Mackenzie Phillips Shares Her Battles With Substance Abuse to Help Others

Former 1970s star speaks at Palm Springs Library special event

Michelle Roe Arts & Entertainment 0 Comments


Mackenzie Phillips has a thing or two to say about addiction and recovery.

As the daughter of famous parents (John Phillips of The Mamas and the Pappas) and a singer, actress and former child star on the popular television series One Day At A Time, Phillips has led a very public life.

Her personal struggles have been well documented by the media and her own detailed book, High on Arrival, which chronicles her battle with substance abuse.

Now happily sober, she wishes to use her past experiences to help others.


Phillips has been invited to speak at 2 p.m. Oct. 5 at the Palm Springs Public Library at a special dedication ceremony for their recovery resource library section. Funded by Michael’s House – Drug and Alcohol Treatment Center in Palm Springs in collaboration with the Heroes in Recovery movement, the library’s enhanced section will include books, DVDs and learning materials for those seeking information about addiction and recovery.

Phillips is on the other side of addiction, living in recovery. She travels to educate people with addiction, advocates understanding of this disease to combat social stigma and encourages those who might be struggling to seek help.

“I want to try to help people to understand addiction, and I do that by telling my own story,” she says. “My life is beautiful, and I want to be a part of showing people who are suffering that they don’t have to suffer anymore.”


MacKenzie Phillips starred in One Day at a Time with the late Bonnie Franklin (left) and Valerie Bertinelli (Photo by IMBD).


Phillips is also currently working toward her certification as a counselor to assist others in the path to recovery while interning at the Pasadena Recovery Center. As a Recovery and Treatment Advocate, she has found a passion for helping others.

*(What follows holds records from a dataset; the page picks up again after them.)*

(* ===== verification/MqInv.v ===== *)
(** The invariant of the message queues of [Mq]: where every message is, what
    the heap has to do with it, the order and the counts of the queues, and
    the tasks that wait. *)
From stdpp Require Import sorting.
From S2P Require Import Prelude Links Queue Alloc Wdog MmHeapInv Monad Sched SchedSpec SchedInv SchedMerge SchedThms SchedFrame Sem SemInv Mq.

(** * The abstract message queue *)

(** A message is its priority and its bytes; it goes behind the messages of
    the same or a higher priority. *)
Fixpoint insert_msg (m : Z * list Z) (l : list (Z * list Z)) : list (Z * list Z) :=
  match l with
  | [] => [m]
  | e :: l' => if m.1 <=? e.1 then e :: insert_msg m l' else m :: l
  end.

(** The messages that can be in the queue beyond its limit. *)
Definition POOL_MSGS : Z := CONFIG_PREALLOC_MQ_MSGS + NUM_INTERRUPT_MSGS.

Definition holds_msgs (k : mqlist) : bool :=
  match k with MSGFREE | MSGFREEIRQ | MSGLIST _ => true | _ => false end.

Record msg_ok (m : mqueue_msg_s) : Prop := {
  mo_type : mtype m ∈ [MQ_ALLOC_FIXED; MQ_ALLOC_DYN; MQ_ALLOC_IRQ];
  mo_len : 0 <= msglen m <= MQ_MAX_BYTES;
  mo_mail : Z.of_nat (length (mail m)) = MQ_MAX_BYTES
}.

Definition in_pool (m : mqueue_msg_s) : Prop := mtype m <> MQ_ALLOC_DYN.
#[export] Instance in_pool_dec m : Decision (in_pool m).
Proof. unfold in_pool. apply _. Defined.

Section defs.
Context {H : Type} `{!Allocator H}.
Implicit Types (s : mq_s H) (Ms : mqlist -> list Z).

Definition mprio s (x : Z) : Z := from_option priority 0 (msgs s !! x).
Definition mlen s (x : Z) : Z := from_option msglen 0 (msgs s !! x).
Definition entry s (x : Z) : Z * list Z :=
  from_option (fun m => (priority m, take (Z.to_nat (msglen m)) (mail m))) (0, []) (msgs s !! x).
Definition is_dyn s (x : Z) : Prop := exists m, msgs s !! x = Some m /\ ~ in_pool m.
Definition is_pool s (x : Z) : Prop := exists m, msgs s !! x = Some m /\ in_pool m.
#[export] Instance is_pool_dec s x : Decision (is_pool s x).
Proof.
  unfold is_pool. destruct (msgs s !! x) as [m|]; [destruct (decide (in_pool m))|].
  - left. by exists m.
  - right. intros (m' & [= <-] & ?). done.
  - right. by intros (m' & ? & ?).
Defined.

(** The messages of the queue [q], and the tasks that wait for it. *)
Definition messages s Ms (q : Z) : list (Z * list Z) := entry s <$> Ms (MSGLIST q).
Definition blocked_on s (Ls : contents) (w : side) (q : Z) : list Z :=
  waiting (msgwaitq s) q (Ls (wait_list w)).
Definition pool_in s (l : list Z) : Z := Z.of_nat (length (filter (is_pool s) l)).

(** Every message is in one list, or it is [ex], which a call holds.  The
    messages of the free lists have the type of the list.  The structures lie
    in blocks of the heap, a message of the heap is a block of its own. *)
Record mem_inv (ex : Z) s Ms (B : gmap Z Z) : Prop := {
  mv_repr : forall k, sq_repr (mlinks s) (mlists s k) (Ms k);
  mv_disj : forall k k' x, x ∈ Ms k -> x ∈ Ms k' -> k = k';
  mv_msg : forall k x, holds_msgs k = true -> x ∈ Ms k -> is_Some (msgs s !! x);
  mv_fixed : forall x m, x ∈ Ms MSGFREE -> msgs s !! x = Some m -> mtype m = MQ_ALLOC_FIXED;
  mv_irq : forall x m, x ∈ Ms MSGFREEIRQ -> msgs s !! x = Some m -> mtype m = MQ_ALLOC_IRQ;
  mv_ok : forall x m, msgs s !! x = Some m -> msg_ok m;
  mv_all : forall x, is_Some (msgs s !! x) ->
    x = ex \/ exists k, holds_msgs k = true /\ x ∈ Ms k;
  mv_out : forall k, ex ∉ Ms k;
  mv_null : msgs s !! NULL = None;
  mv_block : forall x, is_Some (msgs s !! x) \/ (exists k, x ∈ Ms k) ->
    exists b n, B !! b = Some n /\ b <= x < b + n /\ (is_dyn s b -> x = b);
  mv_dyn : forall x, is_dyn s x -> is_Some (B !! x);
  mv_heap : blocks (kheap (wds s)) B;
  mv_pool : Z.of_nat (size (filter (fun p => in_pool p.2) (msgs s))) <= POOL_MSGS
}.

(** The counts, limits and order of a queue. *)
Record queue_ok s Ms (q : Z) (r : mqueue_inode_s) : Prop := {
  qo_nmsgs : nmsgs r = Z.of_nat (length (Ms (MSGLIST q)));
  qo_sorted : StronglySorted (by_prio (mprio s)) (Ms (MSGLIST q));
  qo_limit : nmsgs r <= Z.max 0 (maxmsgs r) + pool_in s (Ms (MSGLIST q));
  qo_max : maxmsgs r < 2 ^ 15 - POOL_MSGS;
  qo_size : 0 <= maxmsgsize r <= MQ_MAX_BYTES;
  qo_len : forall x, x ∈ Ms (MSGLIST q) -> mlen s x <= maxmsgsize r;
  qo_notify : ntmqdes r = NULL
}.

(** A task has a [msgwaitq] exactly while it is in a wait list, and the counts
    of a queue are the numbers of the tasks that wait for it. *)
Record wait_inv s (Ls : contents) : Prop := {
  wv_count : forall q r w, msgqs s !! q = Some r ->
    nwait w r = Z.of_nat (length (blocked_on s Ls w q));
  wv_wait : forall x, msgwaitq s x <> NULL ->
    is_Some (msgqs s !! msgwaitq s x) /\ exists w, x ∈ Ls (wait_list w);
  wv_listed : forall w x, x ∈ Ls (wait_list w) -> msgwaitq s x <> NULL;
  wv_null : msgqs s !! NULL = None
}.

Record mq_inv_but (ex idle : Z) s (Ls : contents) Ms (B : gmap Z Z) : Prop := {
  mi_sem : sem_inv idle (sems s) Ls;
  mi_wait : wait_inv s Ls;
  mi_queue : forall q r, msgqs s !! q = Some r -> queue_ok s Ms q r;
  mi_mem : mem_inv ex s Ms B;
  mi_irq : in_interrupt (wds s) = current_regs (sch (sems s))
}.
End defs.

Notation mq_inv := (mq_inv_but NULL).

(** * Changes of the state *)

(** The state with the scheduler state [d]. *)
Definition over {H} (s : mq_s H) (d : sched_s) : mq_s H := set_sems (set_sch d (sems s)) s.

Section inv.
Context {H : Type} `{!Allocator H}.
Implicit Types (s : mq_s H) (Ms : mqlist -> list Z).

Lemma over_same s : over s (sch (sems s)) = s.
Proof. by destruct s as [[]]. Qed.

Lemma wait_inv_sems x s Ls Ls' :
  wait_inv s Ls -> (forall w, Ls' (wait_list w) ≡ₚ Ls (wait_list w)) ->
  wait_inv (set_sems x s) Ls'.
Proof.
  intros [] Hl. split; simpl; try done.
  - intros q r w Hq. unfold blocked_on. rewrite (waiting_perm _ _ _ _ (Hl w)). by apply wv_count0.
  - intros y Hy. destruct (wv_wait0 y Hy) as [? [w Hw]]. split; [done|].
    exists w. by rewrite Hl.
  - intros w y. rewrite Hl. apply wv_listed0.
Qed.

(** Only the scheduler and errno change, the wait lists keep their tasks. *)
Lemma mq_inv_sems ex idle s Ls Ls' Ms B x :
  mq_inv_but ex idle s Ls Ms B -> sem_inv idle x Ls' ->
  (forall w, Ls' (wait_list w) ≡ₚ Ls (wait_list w)) ->
  current_regs (sch x) = current_regs (sch (sems s)) ->
  mq_inv_but ex idle (set_sems x s) Ls' Ms B.
Proof.
  intros [] Hx Hl Hr. split; try done; simpl.
  - by eapply wait_inv_sems.
  - intros q r Hq. by destruct (mi_queue0 q r Hq); split.
  - by destruct mi_mem0; split.
  - by rewrite Hr.
Qed.

Lemma mq_inv_sched ex idle s Ls Ls' Ms B d :
  mq_inv_but ex idle s Ls Ms B -> sched_inv idle d Ls' ->
  Ls' g_waitingforsemaphore ≡ₚ Ls g_waitingforsemaphore ->
  (forall w, Ls' (wait_list w) ≡ₚ Ls (wait_list w)) ->
  tasks d = tasks (sch (sems s)) -> mq_inv_but ex idle (over s d) Ls' Ms B.
Proof.
  intros Hi Hd Hs Hw Ht. unfold tasks in Ht. simplify_eq. apply (mq_inv_sems _ _ _ Ls); try done.
  eapply sem_inv_sched; [apply Hi|done|done|done].
Qed.

(** Only the waiting tasks and their counts change. *)
Lemma queue_ok_nwait s s' Ms q r w v :
  (forall x, msgs s' !! x = msgs s !! x) -> queue_ok s Ms q r ->
  queue_ok s' Ms q (with_nwait w v r).
Proof.
  intros Hm [].
  assert (Hp : forall x, mprio s' x = mprio s x) by (intros; unfold mprio; by rewrite Hm).
  assert (E : pool_in s' (Ms (MSGLIST q)) = pool_in s (Ms (MSGLIST q))).
  { unfold pool_in. do 2 f_equal. apply list_filter_iff. intros x. unfold is_pool. by rewrite Hm. }
  destruct w; split; simpl; rewrite ?E; try done; try (by eapply sorted_prio_ext);
    unfold mlen in *; intros x; rewrite Hm; auto.
Qed.

Lemma mem_inv_ext ex s s' Ms B :
  mem_inv ex s Ms B -> mlinks s' = mlinks s -> mlists s' = mlists s -> msgs s' = msgs s ->
  kheap (wds s') = kheap (wds s) -> mem_inv ex s' Ms B.
Proof.
  intros [] E1 E2 E3 E4. unfold is_dyn in *.
  split; unfold is_dyn; rewrite ?E1, ?E2, ?E3, ?E4; done.
Qed.

(** Not all tasks wait: the idle task does not. *)
Lemma wait_short idle s Ls w q :
  sched_inv idle (sch (sems s)) Ls -> Z.of_nat (size (dom (tcbs (sch (sems s))))) <= 2 ^ 15 ->
  Z.of_nat (length (blocked_on s Ls w q)) < 2 ^ 15.
Proof.
  intros Hi Hsz. pose proof (si_lists _ _ _ Hi) as Hl.
  assert (Hle : (length (blocked_on s Ls w q) <= length (Ls (wait_list w)))%nat)
    by apply length_filter.
  assert (Hid : idle ∈ Ls g_readytorun) by apply last_Some_elem_of, (li_idle _ _ _ Hl).
  pose proof (list_fuel (sch (sems s)) (idle :: Ls (wait_list w))) as Hf. simpl in Hf.
  rewrite size_dom in Hsz.
  assert (Hn : (S (length (Ls (wait_list w))) <= size (tcbs (sch (sems s))))%nat); [|lia].
  apply Hf.
  - constructor; [|apply (listed_nodup _ _ _ Hl)].
    intros Hw. pose proof (listed_unique _ _ _ Hl _ _ _ Hid Hw). by destruct w.
  - intros x [->|Hx]%elem_of_cons; eapply listed_tcb; try exact Hl; done.
Qed.

Section state.
Context (ex idle : Z) (s : mq_s H) (Ls : contents) (Ms : mqlist -> list Z) (B : gmap Z Z).
Hypothesis Hi : mq_inv_but ex idle s Ls Ms B.

Lemma mq_sched : sched_inv idle (sch (sems s)) Ls.
Proof. apply (mi_sem _ _ _ _ _ _ Hi). Qed.

Lemma mq_lists : lists_inv idle (sch (sems s)) Ls.
Proof. apply si_lists, mq_sched. Qed.

Lemma msgq_nonnull q r : msgqs s !! q = Some r -> q <> NULL.
Proof. intros Hq ->. by rewrite (wv_null _ _ (mi_wait _ _ _ _ _ _ Hi)) in Hq. Qed.

(** The ready tasks do not wait. *)
Lemma ready_waits_not x : x ∈ Ls g_readytorun -> msgwaitq s x = NULL.
Proof.
  intros Hx. destruct (decide (msgwaitq s x = NULL)) as [|Hw]; [done|].
  destruct (wv_wait _ _ (mi_wait _ _ _ _ _ _ Hi) x Hw) as [_ [w Hw']].
  pose proof (listed_unique _ _ _ mq_lists _ _ _ Hx Hw'). by destruct w.
Qed.

End state.

(** * Starting and stopping to wait *)

(** The task [x] waits for the queue [q], or no longer waits for it ([NULL]);
    the count becomes [v]. *)
Definition set_wait s (w : side) (x q v target : Z) : mq_s H :=
  match msgqs s !! q with
  | Some r => set_waitq x target (set_msgqs (<[q := with_nwait w v r]> (msgqs s)) s)
  | None => s
  end.

Lemma other_side (w w' : side) : w <> w' -> wait_list w <> wait_list w'.
Proof. by destruct w, w'. Qed.

Lemma nwait_same w v r : - 2 ^ 15 <= v < 2 ^ 15 -> nwait w (with_nwait w v r) = v.
Proof. intros. destruct w; simpl; by apply s16_id. Qed.

Lemma nwait_other w w' v r : w' <> w -> nwait w' (with_nwait w v r) = nwait w' r.
Proof. by destruct w, w'. Qed.

#[export] Instance side_eq_dec : EqDecision side.
Proof. solve_decision. Defined.

(** The tasks that wait after [x] changed its [msgwaitq]. *)
Lemma wait_change ex idle s Ls Ls' Ms B w x q r v target d :
  mq_inv_but ex idle s Ls Ms B -> msgqs s !! q = Some r ->
  sched_inv idle d Ls' -> tasks d = tasks (sch (sems s)) ->
  Ls' g_waitingforsemaphore = Ls g_waitingforsemaphore ->
  (forall w', w' <> w -> Ls' (wait_list w') = Ls (wait_list w')) ->
  (forall w', w' <> w -> x ∉ Ls (wait_list w')) ->
  let s' := over (set_wait s w x q v target) d in
  - 2 ^ 15 <= v < 2 ^ 15 -> v = Z.of_nat (length (blocked_on s' Ls' w q)) ->
  (forall q', q' <> q -> q' <> NULL -> blocked_on s' Ls' w q' = blocked_on s Ls w q') ->
  (target <> NULL -> target = q /\ x ∈ Ls' (wait_list w)) ->
  (forall y, y ∈ Ls' (wait_list w) <-> if decide (y = x) then target <> NULL
                                       else y ∈ Ls (wait_list w)) ->
  mq_inv_but ex idle s' Ls' Ms B.
Proof.
  intros Hi Hq Hd Ht Hsem Hoth Hx s' Hv Hlen Hrest Htgt Hin.
  unfold tasks in Ht. injection Ht as Hregs Hdom.
  pose proof (msgq_nonnull _ _ _ _ _ _ Hi q r Hq) as Hnn.
  pose proof (mi_wait _ _ _ _ _ _ Hi) as Hw.
  assert (Hqs : msgqs s' = <[q := with_nwait w v r]> (msgqs s))
    by (unfold s', set_wait; by rewrite Hq).
  assert (Hwq : msgwaitq s' = upd (msgwaitq s) x target)
    by (unfold s', set_wait; by rewrite Hq).
  assert (Hms : msgs s' = msgs s) by (unfold s', set_wait; by rewrite Hq).
  assert (Hsm : sems s' = set_sch d (sems s)) by (unfold s', over, set_wait; by rewrite Hq).
  assert (Hother : forall w' k, w' <> w -> blocked_on s' Ls' w' k = blocked_on s Ls w' k).
  { intros w' k Hne. unfold blocked_on. rewrite Hoth, Hwq by done. by apply waiting_notin, Hx. }
  split.
  - rewrite Hsm. eapply sem_inv_sched; [apply Hi|done|by rewrite Hsem|done].
  - split.
    + intros k rk w'. rewrite Hqs. destruct (decide (k = q)) as [->|Hk].
      * rewrite lookup_insert_eq. intros [= <-]. destruct (decide (w' = w)) as [->|Hne].
        -- rewrite nwait_same by done. done.
        -- rewrite nwait_other, Hother by done. by apply (wv_count _ _ Hw).
      * rewrite lookup_insert_ne by done. intros Hk'. rewrite (wv_count _ _ Hw _ _ w' Hk').
        do 2 f_equal. destruct (decide (w' = w)) as [->|Hne]; [|by rewrite Hother].
        rewrite Hrest; [done|done|]. by eapply msgq_nonnull.
    + intros y. rewrite Hwq, Hqs. destruct (decide (y = x)) as [->|Hy].
      * rewrite upd_eq. intros Hn. destruct (Htgt Hn) as [-> ?].
        rewrite lookup_insert_eq. split; [by eexists|by exists w].
      * rewrite upd_ne by done. intros Hn. destruct (wv_wait _ _ Hw y Hn) as [[ry Hry] [w' Hw']].
        split; [destruct (decide (q = msgwaitq s y)) as [->|];
          [rewrite lookup_insert_eq; eauto|rewrite lookup_insert_ne by done; eauto]|].
        exists w'. destruct (decide (w' = w)) as [->|]; [|by rewrite Hoth].
        apply Hin. by rewrite decide_False.
    + intros w' y Hy. rewrite Hwq. destruct (decide (y = x)) as [->|Hyx].
      * rewrite upd_eq. destruct (decide (w' = w)) as [->|Hne].
        -- apply Hin in Hy. by rewrite decide_True in Hy.
        -- rewrite Hoth in Hy by done. by destruct (Hx w' Hne).
      * rewrite upd_ne by done. apply (wv_listed _ _ Hw w').
        destruct (decide (w' = w)) as [->|Hne]; [|by rewrite <- Hoth].
        apply Hin in Hy. by rewrite decide_False in Hy.
    + rewrite Hqs, lookup_insert_ne by done. apply (wv_null _ _ Hw).
  - intros k rk. rewrite Hqs. intros Hk.
    apply lookup_insert_Some in Hk as [[<- <-]|[Hne Hk]].
    + apply (queue_ok_nwait s); [by rewrite Hms|]. by apply (mi_queue _ _ _ _ _ _ Hi).
    + destruct (mi_queue _ _ _ _ _ _ Hi k rk Hk). unfold mprio, mlen, pool_in, is_pool in *.
      split; unfold mprio, mlen; rewrite ?Hms; try done.
      unfold pool_in. erewrite list_filter_iff; [exact qo_limit0|].
      intros y. unfold is_pool. by rewrite Hms.
  - eapply mem_inv_ext; [apply Hi|..]; unfold s', set_wait; by rewrite Hq.
  - unfold s', set_wait. rewrite Hq. simpl. by rewrite Hregs, (mi_irq _ _ _ _ _ _ Hi).
Qed.
End inv.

“It’s fascinating…amazing going back to school in your 50s,” says Phillips, who is 55. “You are dealing with vulnerable people and people who are precious to another person. It’s heartbreaking, hopeful, complicated, and triumphant. A lot of work…and I love it. It gives me purpose.”

Between juggling speaking engagements, traveling to conferences and working 40 hours a week at the Pasadena Recovery Center, Phillips doesn’t have much spare time. However, in her work, Phillips has found her calling in sharing her positive message and inspirational personal journey.

• “I wake up happy and I always have even when things were really dark and I always found an upside and some kind of hope.”

• “I’m a big tweeter and big social media person. I see something that interests me and I comment and share.

• “I love animals and I have Pugs and Chihuahua’s and I have a 27-year old-son, Shane. He’s awesome.”

Mackenzie Phillips at the Palm Springs Library, 2 p.m. Oct. 5.; 760-322-7323.